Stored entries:

(** The view on a JSON document that is not an object. *)
Lemma generate_with_non_object recommend request data w :
  is_json request = true ->
  get_json request = inr data ->
  (forall items, data <> PDict items) ->
  generate_with recommend request w =
    (Val (if negb (truthy data) then MISSING_PROMPT
          else match data with
               | PList l =>
                   if existsb (fun x => match x with
                                        | PStr s => (s =? "prompt")%string
                                        | _ => false
                                        end) l
                   then UNEXPECTED else MISSING_PROMPT
               | PStr s => if str_in "prompt" s then UNEXPECTED else MISSING_PROMPT
               | _ => UNEXPECTED
               end), w).
Proof.
  intros Hj Hd Hno.
  unfold generate_with, try_except, request_get_json.
  rewrite Hj, Hd. cbn [negb].
  unfold or_else, bind at 1 2 3. unfold ret at 1.
  destruct data as [ | b | n | f | s | l | items];
    try (now destruct (Hno items)); cbn [truthy].
  - reflexivity.
  - destruct b; reflexivity.
  - destruct (negb (n =? 0)); reflexivity.
  - destruct (negb (PrimFloat.eqb f 0)); reflexivity.
  - destruct (str_truthy s); cbn [negb]; [|reflexivity].
    cbn [py_in]. unfold ret at 1.
    destruct (str_in "prompt" s); reflexivity.
  - destruct l as [|x l]; [reflexivity|]. cbn [negb py_in]. unfold ret at 1.
    destruct (existsb _ (x :: l)); reflexivity.
Qed.

Lemma final_outcome_shape (r : call_result) :
  (exists s, s <> "" /\ final_outcome r = (true, Some s, None, false)) \/
  (exists msg flag, final_outcome r = (false, None, Some msg, flag)).
Proof.
  destruct r as [e | [e | | s]]; cbn; try (right; eauto; fail).
  - right. unfold NO_RESPONSE. eauto.
  - destruct (str_truthy s) eqn:Es.
    + left. exists s. split; [|reflexivity]. intros ->. discriminate.
    + right. unfold NO_RESPONSE. eauto.
Qed.

(** Every run of the generator: a value of one of the two shapes, a
    success never with an empty text, and for effects either none or
    [n + 1] calls with the same prompt and the sleeps 1, 2, ... between
    them, [n] no more than [max_retries]. *)
Lemma generator_run (env : Env) (prompt : string) (max_retries : Z) (w : World) :
  exists o w',
    _generate_with_retry env prompt max_retries w = (Val o, w') /\
    ((exists s, s <> "" /\ o = (true, Some s, None, false)) \/
     (exists msg flag, o = (false, None, Some msg, flag))) /\
    (w' = w \/
     exists n, Z.of_nat n <= max_retries /\
               w' = (w ++ retried prompt 0 n ++ [GenerateContent prompt])%list).
Proof.
  destruct env as [demo [m|]]; destruct demo.
  - eexists _, _. split; [reflexivity|]. split; [|now left].
    left. exists demo_response. split; [discriminate|reflexivity].
  - change {| DEMO_MODE := false; model := Some m |} with (live m).
    destruct (Z.lt_ge_cases max_retries 0) as [Hneg|Hpos].
    + rewrite negative_run by exact Hneg.
      eexists _, _. split; [reflexivity|]. split; [right; eauto|now left].
    + destruct (live_run m prompt max_retries w Hpos) as (n & Hn & _ & _ & Hrun).
      rewrite Hrun. eexists _, _. split; [reflexivity|].
      split; [apply final_outcome_shape|]. right. eauto.
  - eexists _, _. split; [reflexivity|]. split; [|now left].
    left. exists demo_response. split; [discriminate|reflexivity].
  - eexists _, _. split; [reflexivity|]. split; [right; eauto|now left].
Qed.

Lemma classify_answer (msg : string) :
  In (classify msg) [CONFIG_ERROR; RATE_LIMITED; UNAVAILABLE].
Proof.
  unfold classify.
  destruct (str_in "API key" msg); [now left|].
  destruct (str_in "quota" (str_lower msg) || str_in "rate" (str_lower msg)
            || str_in "429" msg); cbn; auto.
Qed.

(** Every run of the view: it answers, with one of the known answers,
    and it reaches the client only for a request that passed validation,
    with the template formatted on the trimmed prompt. *)
Lemma generate_run (env : Env) (request : Request) (w : World) :
  exists r w',
    generate env request w = (Val r, w') /\
    answer r /\
    ((w' = w /\ (status r = 400 -> forall d, ~ valid_request request d)) \/
     exists d,
       valid_request request d /\ status r <> 400 /\
       (w' = w \/
        exists n, (n <= 2)%nat /\
          w' = (w ++ retried (format ARCHITECTURE_PROMPT_TEMPLATE d) 0 n
                  ++ [GenerateContent (format ARCHITECTURE_PROMPT_TEMPLATE d)])%list)).
Proof.
  assert (Hfixed : forall r,
    In r [NOT_JSON; MISSING_PROMPT; EMPTY_PROMPT; SHORT_PROMPT; LONG_PROMPT_ERROR;
          UNEXPECTED] -> answer r).
  { intros r Hr. right. cbn in Hr |- *. intuition. }
  assert (Hinvalid : forall r,
    generate env request w = (Val r, w) ->
    In r [NOT_JSON; MISSING_PROMPT; EMPTY_PROMPT; SHORT_PROMPT; LONG_PROMPT_ERROR;
          UNEXPECTED] ->
    (forall d, ~ valid_request request d) ->
    exists r w',
      generate env request w = (Val r, w') /\ answer r /\
      ((w' = w /\ (status r = 400 -> forall d, ~ valid_request request d)) \/
       exists d,
         valid_request request d /\ status r <> 400 /\
         (w' = w \/
          exists n, (n <= 2)%nat /\
            w' = (w ++ retried (format ARCHITECTURE_PROMPT_TEMPLATE d) 0 n
                    ++ [GenerateContent (format ARCHITECTURE_PROMPT_TEMPLATE d)])%list))).
  { intros r Hg Hr Hno. exists r, w. split; [exact Hg|]. split; [now apply Hfixed|].
    left. auto. }
  unfold generate in *.
  destruct (is_json request) eqn:Hj.
  2:{ apply Hinvalid with NOT_JSON.
      - unfold generate_with, try_except. now rewrite Hj.
      - now left.
      - intros d [Hj' _]. congruence. }
  destruct (get_json request) as [e|data] eqn:Hd.
  { apply Hinvalid with UNEXPECTED.
    - now apply generate_unparsable_body with e.
    - cbn. auto 10.
    - intros d (_ & items & s & Hd' & _). congruence. }
  assert (Hnon : (forall items, data <> PDict items) ->
    exists r, generate_with (generate_architecture_recommendation env) request w
                = (Val r, w) /\
              In r [NOT_JSON; MISSING_PROMPT; EMPTY_PROMPT; SHORT_PROMPT;
                    LONG_PROMPT_ERROR; UNEXPECTED]).
  { intros Hno. rewrite (generate_with_non_object _ _ _ _ Hj Hd Hno).
    eexists. split; [reflexivity|].
    destruct (negb (truthy data)); [cbn; auto|].
    destruct data; cbn; auto 10.
    - destruct (str_in "prompt" s); cbn; auto 10.
    - destruct (existsb _ l); cbn; auto 10. }
  destruct data as [ | b | z | f | s | l | items].
  1-6: (destruct Hnon as (r & Hg & Hr); [discriminate|];
        apply Hinvalid with r; [exact Hg|exact Hr|];
        intros d (_ & items & s' & Hd' & _); congruence).
  rewrite (generate_with_object _ _ _ _ Hj Hd) in *.
  destruct (dict_get "prompt" items) as [v|] eqn:Hp.
  2:{ apply Hinvalid with MISSING_PROMPT; [reflexivity|cbn; auto|].
      intros d (_ & items' & s' & Hd' & Hp' & _). congruence. }
  assert (Hval : forall d, valid_request request d ->
                           exists s, v = PStr s /\ d = str_strip s
                                     /\ 10 <= str_len d <= 5000).
  { intros d (_ & items' & s' & Hd' & Hp' & Hs & Hlen).
    rewrite Hd in Hd'. injection Hd' as <-. rewrite Hp in Hp'. injection Hp' as ->.
    eauto. }
  destruct v as [ | b | z | f | s | l | items'].
  1-4,6-7: (apply Hinvalid with UNEXPECTED; [reflexivity|cbn; auto 10|];
            intros d Hv; destruct (Hval d Hv) as (s' & Hs' & _); discriminate).
  destruct (str_truthy (str_strip s)) eqn:Et; cbn [negb].
  2:{ apply Hinvalid with EMPTY_PROMPT; [reflexivity|cbn; auto|].
      intros d Hv. destruct (Hval d Hv) as (s' & [= <-] & -> & Hlen & _).
      rewrite str_len_truthy in Et by lia. discriminate. }
  destruct (str_len (str_strip s) <? 10) eqn:E1.
  { apply Hinvalid with SHORT_PROMPT; [reflexivity|cbn; auto|].
    intros d Hv. destruct (Hval d Hv) as (s' & [= <-] & -> & Hlen & _).
    apply Z.ltb_lt in E1. lia. }
  destruct (str_len (str_strip s) >? 5000) eqn:E2.
  { apply Hinvalid with LONG_PROMPT_ERROR; [reflexivity|cbn; auto 10|].
    intros d Hv. destruct (Hval d Hv) as (s' & [= <-] & -> & _ & Hlen).
    rewrite Z.gtb_ltb in E2. apply Z.ltb_lt in E2. lia. }
  apply Z.ltb_ge in E1. rewrite Z.gtb_ltb in E2. apply Z.ltb_ge in E2.
  assert (Hv : valid_request request (str_strip s)).
  { split; [exact Hj|]. exists items, s. auto. }
  clear Hinvalid Hnon.
  destruct (generator_run env (format ARCHITECTURE_PROMPT_TEMPLATE (str_strip s)) 2 w)
    as (o & w' & Hrun & Ho & Hw).
  unfold try_except, bind, generate_architecture_recommendation,
    generate_architecture_recommendation_with, bind.
  rewrite Hrun.
  assert (Hshape :
    w' = w \/
    exists n, (n <= 2)%nat /\
      w' = (w ++ retried (format ARCHITECTURE_PROMPT_TEMPLATE (str_strip s)) 0 n
              ++ [GenerateContent (format ARCHITECTURE_PROMPT_TEMPLATE (str_strip s))])%list).
  { destruct Hw as [->|(n & Hn & ->)]; [now left|]. right. exists n. split; [lia|reflexivity]. }
  destruct Ho as [(t & Ht & ->)|(msg & flag & ->)]; unfold ret at 1.
  - rewrite respond_success. exists (success_response t), w'.
    split; [reflexivity|]. split; [left; eauto|].
    right. exists (str_strip s). split; [exact Hv|]. split; [discriminate|exact Hshape].
  - rewrite respond_failure. exists (classify msg), w'.
    split; [reflexivity|]. split.
    + right. pose proof (classify_answer msg) as Hc. cbn in Hc |- *. intuition.
    + right. exists (str_strip s). split; [exact Hv|]. split; [|exact Hshape].
      pose proof (classify_answer msg) as Hc. cbn in Hc.
      destruct Hc as [<-|[<-|[<-|[]]]]; discriminate.
Qed.

(** ** Runs of the generator *)

(** X1. When the first [k] calls are taken for rate limits, [k] no more
    than [max_retries], and the next call returns a non-empty text, the
    generator succeeds with that text after [k + 1] calls and the sleeps
    1, 2, ..., and /generate (where [k <= 2]) answers 200 with the text. *)
Theorem retries_then_text
    (m : Model) (w : World) (k : nat) (text : string) :
  text <> "" ->
  (forall prompt max_retries,
     Z.of_nat k <= max_retries ->
     (forall i, (i < k)%nat ->
        exists e, raised (m (w ++ retried prompt 0 i)%list prompt) = Some e /\
                  is_rate (exn_str e) = true) ->
     m (w ++ retried prompt 0 k)%list prompt = CallReturns (TextStr text) ->
     _generate_with_retry (live m) prompt max_retries w =
       (Val (true, Some text, None, false),
        (w ++ retried prompt 0 k ++ [GenerateContent prompt])%list)) /\
  (forall request project_description,
     valid_request request project_description ->
     let prompt := format ARCHITECTURE_PROMPT_TEMPLATE project_description in
     (k <= 2)%nat ->
     (forall i, (i < k)%nat ->
        exists e, raised (m (w ++ retried prompt 0 i)%list prompt) = Some e /\
                  is_rate (exn_str e) = true) ->
     m (w ++ retried prompt 0 k)%list prompt = CallReturns (TextStr text) ->
     generate (live m) request w =
       (Val {| body := [("status", PStr "success"); ("response", PStr text)];
               status := 200; headers := [] |},
        (w ++ retried prompt 0 k ++ [GenerateContent prompt])%list)).
Proof.
  intros Htext.
  assert (Hgen : forall prompt max_retries,
     Z.of_nat k <= max_retries ->
     (forall i, (i < k)%nat ->
        exists e, raised (m (w ++ retried prompt 0 i)%list prompt) = Some e /\
                  is_rate (exn_str e) = true) ->
     m (w ++ retried prompt 0 k)%list prompt = CallReturns (TextStr text) ->
     _generate_with_retry (live m) prompt max_retries w =
       (Val (true, Some text, None, false),
        (w ++ retried prompt 0 k ++ [GenerateContent prompt])%list)).
  { intros prompt max_retries Hk Hpre Hret.
    destruct (live_run m prompt max_retries w ltac:(lia))
      as (n & Hn & Hpre' & Hlast & Hrun).
    assert (n = k) as ->.
    { destruct (Nat.lt_trichotomy n k) as [Hlt|[Heq|Hgt]]; [|exact Heq|].
      - destruct (Hpre n Hlt) as (e & R & I). specialize (Hlast e R I). lia.
      - destruct (Hpre' k Hgt) as (e & R & _). rewrite Hret in R. discriminate. }
    rewrite Hrun, Hret. cbn [final_outcome].
    destruct text; [congruence|reflexivity]. }
  split; [exact Hgen|].
  intros request d Hv prompt Hk Hpre Hret. unfold generate.
  rewrite (generate_with_valid _ _ _ _ Hv).
  unfold try_except, bind, generate_architecture_recommendation,
    generate_architecture_recommendation_with, bind.
  fold prompt. rewrite (Hgen prompt 2 ltac:(lia) Hpre Hret).
  unfold ret at 1. now rewrite respond_success.
Qed.

Lemma retries_then_text_witness :
  generate (live (limited_once "Use Cloud Run.")) (prompt_request SAMPLE) [] =
    (Val (success_response "Use Cloud Run."),
     [GenerateContent (format ARCHITECTURE_PROMPT_TEMPLATE SAMPLE); Sleep 1;
      GenerateContent (format ARCHITECTURE_PROMPT_TEMPLATE SAMPLE)]).
Proof.
  assert (Hv : valid_request (prompt_request SAMPLE) SAMPLE).
  { split; [reflexivity|]. eexists _, _. repeat split; try reflexivity.
    all: vm_compute; discriminate. }
  apply (proj2 (retries_then_text (limited_once "Use Cloud Run.") [] 1
                  "Use Cloud Run." ltac:(discriminate))
           (prompt_request SAMPLE) SAMPLE Hv ltac:(lia)).
  - intros [|i] Hi; [|lia]. eexists. split; reflexivity.
  - reflexivity.
Defined.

WHAT YOU ARE ASKED TO DO: Only those lines of the entries above that run from the line containing "destruct (str_len (str_strip s) <?" to the line containing "split; [|exact Hshape].", both included, should be transcribed exactly.

EXERCISE RESPONSE:
  destruct (str_len (str_strip s) <? 10) eqn:E1.
  { apply Hinvalid with SHORT_PROMPT; [reflexivity|cbn; auto|].
    intros d Hv. destruct (Hval d Hv) as (s' & [= <-] & -> & Hlen & _).
    apply Z.ltb_lt in E1. lia. }
  destruct (str_len (str_strip s) >? 5000) eqn:E2.
  { apply Hinvalid with LONG_PROMPT_ERROR; [reflexivity|cbn; auto 10|].
    intros d Hv. destruct (Hval d Hv) as (s' & [= <-] & -> & _ & Hlen).
    rewrite Z.gtb_ltb in E2. apply Z.ltb_lt in E2. lia. }
  apply Z.ltb_ge in E1. rewrite Z.gtb_ltb in E2. apply Z.ltb_ge in E2.
  assert (Hv : valid_request request (str_strip s)).
  { split; [exact Hj|]. exists items, s. auto. }
  clear Hinvalid Hnon.
  destruct (generator_run env (format ARCHITECTURE_PROMPT_TEMPLATE (str_strip s)) 2 w)
    as (o & w' & Hrun & Ho & Hw).
  unfold try_except, bind, generate_architecture_recommendation,
    generate_architecture_recommendation_with, bind.
  rewrite Hrun.
  assert (Hshape :
    w' = w \/
    exists n, (n <= 2)%nat /\
      w' = (w ++ retried (format ARCHITECTURE_PROMPT_TEMPLATE (str_strip s)) 0 n
              ++ [GenerateContent (format ARCHITECTURE_PROMPT_TEMPLATE (str_strip s))])%list).
  { destruct Hw as [->|(n & Hn & ->)]; [now left|]. right. exists n. split; [lia|reflexivity]. }
  destruct Ho as [(t & Ht & ->)|(msg & flag & ->)]; unfold ret at 1.
  - rewrite respond_success. exists (success_response t), w'.
    split; [reflexivity|]. split; [left; eauto|].
    right. exists (str_strip s). split; [exact Hv|]. split; [discriminate|exact Hshape].
  - rewrite respond_failure. exists (classify msg), w'.
    split; [reflexivity|]. split.
    + right. pose proof (classify_answer msg) as Hc. cbn in Hc |- *. intuition.
    + right. exists (str_strip s). split; [exact Hv|]. split; [|exact Hshape].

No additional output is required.